*Work order*:
After locating the line containing "intros h Hh. assert (Hu : phases s h = Up).", transcribe that line and all following lines exactly, stopping only at the end of the records.

*Recorded data*:
Lemma live_reachable s : rtc step (power_on boot) s -> inv boot s /\ live s.
Proof.
  apply (rtc_ind_r (fun s => inv boot s /\ live s)); [split; [apply inv_power_on|apply live_power_on]|].
  intros s1 s2 _ [h s' E] [Hi Hl]. split; [by eapply inv_step|by eapply live_step].
Qed.

(** Nothing is left to do only when every hart is through. *)
Lemma stuck_up s : inv boot s -> live s -> Z.of_nat harts <= MAX_HARTS -> (forall h, hart_step h s = None) ->
  forall h, (h < harts)%nat -> phases s h = Up /\ enabled s h = true.
Proof.
  intros Hi Hl Hm Hstuck.
  assert (Hend : forall h, phases s h = Off \/ phases s h = Up \/ phases s h = Panicked).
  { intros h. pose proof (Hstuck h) as E. unfold hart_step in E. destruct (phases s h) as [|[|a rest]|[|t ts]| |] eqn:Hp; auto; exfalso; [done| |done|].
    - destruct a as [t| | | |]; [|done|done|by destruct (decide _)|by destruct (bootstrap_done s)].
      destruct (guards s t) as [|h'|] eqn:Hg; [done| |done]. destruct (decide (h' = h)) as [|Hne]; [by rewrite Hret in E|].
      destruct (i_running _ _ Hi _ _ Hg) as [[rest' Hp']|[_ Hf]]; [|by rewrite Hret in Hf].
      pose proof (Hstuck h') as E'. unfold hart_step in E'. rewrite Hp', Hg in E'. by rewrite decide_True, Hret in E' by done.
    - by destruct (decide (t = h)). }
  assert (Hnp : forall h, (h < harts)%nat -> phases s h <> Panicked) by (intros h Hh E; apply (l_panic _ Hl) in E; lia).
  assert (Hb : phases s boot = Up).
  { destruct (Hend boot) as [E|[E|E]]; [by destruct (l_boot _ Hl)|done|by destruct (Hnp boot)]. }
  assert (Hd : bootstrap_done s = true).
  { destruct (bootstrap_done s) eqn:Hd; [done|]. destruct (l_wait _ Hl Hd) as [E|(rest & E & _)]; congruence. }
  intros h Hh. assert (Hu : phases s h = Up).
  { destruct (Hend h) as [E|[E|E]]; [|done|by destruct (Hnp h)]. destruct (l_started _ Hl Hd h Hh E) as (ts & E' & _). congruence. }
  split; [done|]. apply (l_enabled _ Hl). by left.
Qed.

*Answer to this exercise*:
  intros h Hh. assert (Hu : phases s h = Up).
  { destruct (Hend h) as [E|[E|E]]; [|done|by destruct (Hnp h)]. destruct (l_started _ Hl Hd h Hh E) as (ts & E' & _). congruence. }
  split; [done|]. apply (l_enabled _ Hl). by left.
Qed.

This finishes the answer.